SIRT4 Controls Acetyl-CoA Synthesis to Promote Stemness and Invasiveness of Hepatocellular Carcinoma through Deacetylating MCCC2.

SIRT4 is well-known as a tumor suppressor by controlling several metabolic pathways, although it is highly expressed in certain cancers including hepatocellular carcinoma (HCC). Here, we reported that SIRT4 was highly expressed in the voltage-gated calcium channel α2δ1 subunit-positive HCC tumor-initiating cells (TIC), and was upregulated by α2δ1-mediated calcium signaling. Moreover, the expression of SIRT4 in HCC tissues was predictive of poor prognosis of the patients.

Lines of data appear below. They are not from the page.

(** The members of an object from its first key on, up to the closing
    brace. [fuel] bounds the number of members. *)
Fixpoint parse_members (fuel : nat) (s : pystr) (acc : list (pystr * pystr))
    : option (list (pystr * pystr) * pystr) :=
  match fuel with
  | O => None
  | S fuel' =>
      match parse_string s with
      | None => None
      | Some (key, s1) =>
          match skip_ws s1 with
          | [] => None
          | c :: s2 =>
              if negb (c =? COLON)%N then None
              else
                match parse_string (skip_ws s2) with
                | None => None
                | Some (value, s3) =>
                    match skip_ws s3 with
                    | [] => None
                    | c' :: s4 =>
                        if (c' =? RBRACE)%N
                        then Some (acc ++ [(key, value)], s4)
                        else if (c' =? COMMA)%N
                        then parse_members fuel' (skip_ws s4)
                               (acc ++ [(key, value)])
                        else None
                    end
                end
          end
      end
  end.

(** [json.decoder.JSONObject] *)
Definition parse_object (s : pystr) : option (list (pystr * pystr) * pystr) :=
  match s with
  | [] => None
  | c :: s1 =>
      if negb (c =? LBRACE)%N then None
      else
        match skip_ws s1 with
        | [] => None
        | c' :: s2 =>
            if (c' =? RBRACE)%N then Some ([], s2)
            else parse_members (length s) (c' :: s2) []
        end
  end.

(** The elements of a list from its first element on, up to the closing
    bracket. [fuel] bounds the number of elements. *)
Fixpoint parse_elements (fuel : nat) (s : pystr)
    (acc : list (list (pystr * pystr)))
    : option (list (list (pystr * pystr)) * pystr) :=
  match fuel with
  | O => None
  | S fuel' =>
      match parse_object s with
      | None => None
      | Some (object, s1) =>
          match skip_ws s1 with
          | [] => None
          | c :: s2 =>
              if (c =? RBRACKET)%N then Some (acc ++ [object], s2)
              else if (c =? COMMA)%N
              then parse_elements fuel' (skip_ws s2) (acc ++ [object])
              else None
          end
      end
  end.
(** * Phase-to-phase distance calculation: clearance engine

    A shallow embedding of the clearance calculations of
    [calculations.py], [calculations-copy.py] and
    [wind_calculations_new.py], with the properties of the calculation
    core stated and proved over it.

    Numbers are IEEE-754 binary64 values (Rocq's primitive floats, the
    same format as Python's [float] and numpy's [float64]).  A sheet is
    a data frame: a row count and named columns of cells, each column
    with its dtype.  A cell is either a number (an empty cell, [None]
    or NaN, is the number [nan], which is how pandas treats all three)
    or a piece of text.  A column is of dtype float64, or of dtype
    object: its cells are Python objects held by reference.  Every
    column of the frame that [process_workbook] builds from a
    worksheet, [pd.DataFrame(ws.values)] with the header row among the
    values, is of object dtype, also when all its cells below the
    header are numbers.  Python exceptions are values of an error
    monad.

    The pandas and numpy operations that the scripts call are taken by
    their documented behaviour on these values (pandas 2.1 or later):
    element-wise arithmetic, which keeps object dtype; [max(axis=1)]
    and [idxmin], which skip NaN and accept object columns;
    [first_valid_index]; [TypeError] where a number meets text; and
    [np.sqrt], which has no loop for object dtype and raises
    [TypeError] on every element of an object column, numbers
    included.

    Text is a string of 8-bit characters.  Names of columns, sheets and
    files are compared as they stand; where a pattern is matched
    against a name, the model is that of Python's [re] on ASCII text:
    there [\d] is one of 0-9 and [re.IGNORECASE] pairs A-Z with a-z.
    (On other text Python's [\d] and [int] also accept the decimal
    digits of other scripts, and [re.IGNORECASE] pairs a few more
    characters; statements about names that are refused say that the
    name is ASCII.) *)

From Stdlib Require Import ZArith List String Ascii Bool Lia Floats.
From Stdlib Require Import DecimalString.
From Stdlib Require DecimalPos DecimalZ.
Import ListNotations.

Set Warnings "-inexact-float".
Open Scope string_scope.

(** ** Exceptions *)

Inductive exn : Type :=
| KeyError (msg : string)
| TypeError
| ValueError (msg : string)
| FileNotFoundError (msg : string).

Inductive result (A : Type) : Type :=
| Ok (a : A)
| Raise (e : exn).

Arguments Ok {A} a.
Arguments Raise {A} e.

Definition bind {A B : Type} (m : result A) (k : A -> result B) : result B :=
  match m with
  | Ok a => k a
  | Raise e => Raise e
  end.

Notation "x <- m ;; k" := (bind m (fun x => k))
  (at level 61, m at next level, right associativity).

Definition raises {A : Type} (m : result A) : Prop :=
  exists e, m = Raise e.

Fixpoint mapM {A B : Type} (f : A -> result B) (l : list A) : result (list B) :=
  match l with
  | [] => Ok []
  | x :: t => y <- f x ;; ys <- mapM f t ;; Ok (y :: ys)
  end.

Fixpoint zipM {A B C : Type} (f : A -> B -> result C)
         (la : list A) (lb : list B) : result (list C) :=
  match la, lb with
  | x :: ta, y :: tb => z <- f x y ;; zs <- zipM f ta tb ;; Ok (z :: zs)
  | _, _ => Ok []
  end.

(** ** Cells, columns and data frames *)

Inductive cell : Type :=
| Num (x : float)
| Text (s : string).

Definition column := list cell.

(** The dtype of a column. *)
Inductive dtype : Type :=
| Float64
| Object.

(** The dtype of the result of arithmetic on two columns, and of a
    block of two columns: float64 when both are, object otherwise. *)
Definition common_dtype (a b : dtype) : dtype :=
  match a, b with
  | Float64, Float64 => Float64
  | _, _ => Object
  end.

Record DataFrame : Type := mkDataFrame {
  nrows : nat;
  data : list (string * column);
  dtypes : list (string * dtype)
}.

Fixpoint assoc {A : Type} (name : string) (l : list (string * A)) : option A :=
  match l with
  | [] => None
  | (n, c) :: t => if String.eqb name n then Some c else assoc name t
  end.

(** Replace the entry of [name], or add it at the end. *)
Fixpoint assoc_set {A : Type} (name : string) (c : A) (l : list (string * A))
  : list (string * A) :=
  match l with
  | [] => [(name, c)]
  | (n, c') :: t =>
      if String.eqb name n then (n, c) :: t else (n, c') :: assoc_set name c t
  end.

(** [name in df.columns] *)
Definition has_column (df : DataFrame) (name : string) : bool :=
  match assoc name (data df) with
  | Some _ => true
  | None => false
  end.

(** [df[name]] *)
Definition getitem (df : DataFrame) (name : string) : result column :=
  match assoc name (data df) with
  | Some c => Ok c
  | None => Raise (KeyError name)
  end.

(** [df[name].dtype]; a column without a recorded dtype counts as an
    object column. *)
Definition dtype_of (df : DataFrame) (name : string) : dtype :=
  match assoc name (dtypes df) with
  | Some dt => dt
  | None => Object
  end.

(** [df[name] = series], for a series of dtype [dt] with the cells [c] *)
Definition setitem (df : DataFrame) (name : string) (dt : dtype) (c : column)
  : DataFrame :=
  {| nrows := nrows df;
     data := assoc_set name c (data df);
     dtypes := assoc_set name dt (dtypes df) |}.

(** [df[name] = scalar], a float64 column *)
Definition setitem_scalar (df : DataFrame) (name : string) (x : float) : DataFrame :=
  setitem df name Float64 (repeat (Num x) (nrows df)).

(** A frame of [n] rows whose columns are all of dtype [dt]. *)
Definition frame_of_columns (dt : dtype) (n : nat) (cols : list (string * column))
  : DataFrame :=
  {| nrows := n; data := cols; dtypes := map (fun p => (fst p, dt)) cols |}.

(** [df.loc[i, name]] as an optional cell, for stating properties. *)
Definition cell_at (df : DataFrame) (name : string) (i : nat) : option cell :=
  match assoc name (data df) with
  | Some c => nth_error c i
  | None => None
  end.

(** [df.loc[i, name]] *)
Definition loc (df : DataFrame) (i : nat) (name : string) : result cell :=
  c <- getitem df name ;;
  match nth_error c i with
  | Some v => Ok v
  | None => Raise (KeyError name)
  end.

(** Every column has one cell per row. *)
Definition wf (df : DataFrame) : Prop :=
  Forall (fun p => List.length (snd p) = nrows df) (data df).

(** ** Arithmetic on cells

    Arithmetic between a number and a piece of text raises [TypeError]
    in Python.  In every use below at least one operand is numeric. *)

Definition lift1 (f : float -> float) (c : cell) : result cell :=
  match c with
  | Num x => Ok (Num (f x))
  | Text _ => Raise TypeError
  end.

Definition lift2 (f : float -> float -> float) (a b : cell) : result cell :=
  match a, b with
  | Num x, Num y => Ok (Num (f x y))
  | _, _ => Raise TypeError
  end.

(** [np.sqrt], one element of a column of dtype [dt]: numpy has no
    square-root loop for object dtype, so that an element of an object
    column raises [TypeError] also when it is a number. *)
Definition np_sqrt (dt : dtype) (c : cell) : result cell :=
  match dt with
  | Float64 => lift1 PrimFloat.sqrt c
  | Object => Raise TypeError
  end.

(** Byte-wise order on text, the order of Python's [str] comparison. *)
Definition text_leb (s t : string) : bool :=
  match String.compare s t with
  | Gt => false
  | _ => true
  end.

(** One row of [df[[a, b]].max(axis=1)]: NaN is skipped (replaced by
    -inf, and the result is NaN when both are NaN); numbers and text do
    not compare. *)
Definition fill_neg_inf (x : float) : float :=
  if is_nan x then neg_infinity else x.

Definition nanmax (x y : float) : float :=
  if is_nan x && is_nan y then nan
  else if PrimFloat.leb (fill_neg_inf y) (fill_neg_inf x)
       then fill_neg_inf x else fill_neg_inf y.

Definition row_max (a b : cell) : result cell :=
  match a, b with
  | Num x, Num y => Ok (Num (nanmax x y))
  | Text s, Text t => Ok (Text (if text_leb t s then s else t))
  | _, _ => Raise TypeError
  end.

(** ** [Series.idxmin]: the first row holding the least value, NaN skipped *)

Fixpoint argmin_scan (i : nat) (best : option (nat * float)) (c : column)
  : result (option (nat * float)) :=
  match c with
  | [] => Ok best
  | Text _ :: _ => Raise TypeError
  | Num x :: t =>
      if is_nan x then argmin_scan (S i) best t
      else match best with
           | None => argmin_scan (S i) (Some (i, x)) t
           | Some (_, m) =>
               if PrimFloat.ltb x m then argmin_scan (S i) (Some (i, x)) t
               else argmin_scan (S i) best t
           end
  end.

Definition idxmin (c : column) : result nat :=
  r <- argmin_scan 0 None c ;;
  match r with
  | Some (i, _) => Ok i
  | None => Raise (ValueError "attempt to get argmin of an empty sequence")
  end.

(** [df.loc[i, name] = v] on an existing column *)
Fixpoint list_set {A : Type} (i : nat) (v : A) (l : list A) : list A :=
  match l, i with
  | [], _ => []
  | _ :: t, O => v :: t
  | x :: t, S j => x :: list_set j v t
  end.

(** [Series.first_valid_index] *)
Fixpoint first_valid_from (i : nat) (c : column) : option nat :=
  match c with
  | [] => None
  | Num x :: t => if is_nan x then first_valid_from (S i) t else Some i
  | Text _ :: _ => Some i
  end.

Definition first_valid_index (c : column) : option nat := first_valid_from 0 c.

(** ** Formatting, as in f-strings *)

Definition str (n : Z) : string := NilZero.string_of_int (Z.to_int n).

(** [{text!r}], on ASCII text.  The text is put between apostrophes,
    or between double quotes when it holds an apostrophe and no double
    quote; the quote chosen and the backslash are escaped with a
    backslash, tab, line feed and carriage return are written [\t],
    [\n] and [\r], every other control character is written [\xNN],
    and the other characters stand for themselves. *)
Definition hex_digit (n : nat) : ascii :=
  nth n (list_ascii_of_string "0123456789abcdef") "0"%char.

Definition repr_quote (l : list ascii) : ascii :=
  if existsb (Ascii.eqb "'"%char) l && negb (existsb (Ascii.eqb "034"%char) l)
  then "034"%char
  else "'"%char.

Definition repr_char (quote c : ascii) : string :=
  let n := nat_of_ascii c in
  if Ascii.eqb c quote || Ascii.eqb c "\"%char then String "\" (String c "")
  else if Nat.eqb n 9 then "\t"
  else if Nat.eqb n 10 then "\n"
  else if Nat.eqb n 13 then "\r"
  else if Nat.ltb n 32 || Nat.eqb n 127 then
    String "\" (String "x" (String (hex_digit (n / 16))
                                   (String (hex_digit (n mod 16)) "")))
  else String c "".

Interestingly, SIRT4 was functionally sufficient and indispensable to promote TIC properties and invasiveness of HCC cells by directly deacetylating the leucine catabolism pathway enzyme-3-methylcrotonyl-CoA carboxylase 2 (MCCC2) at K269, leading to the formation of a stable MCCC1/MCCC2 complex with robust MCCC enzymatic activity to produce more acetyl-CoA, which resulted in increased H3K27 acetylation and stem cell-like properties at doses≤2 µM. However, 10 µM acetyl-CoA was neither able to enhance H3K27 acetylation, nor to promote stem cell-like properties, while forced expression of SIRT4 in α2δ1 cells resulted in retardation of tumor growth . Thus, SIRT4 serves as an oncogene to promote stemness and invasiveness by controlling the production of acetyl-CoA, linking α2δ1-mediated calcium signaling to SIRT4-mediated epigenetic reprogramming of HCC TICs which hold significant potential for the development of novel therapeutic strategies targeting TICs, and the dual roles of SIRT4 in HCC might be dependent on the production levels of acetyl-CoA.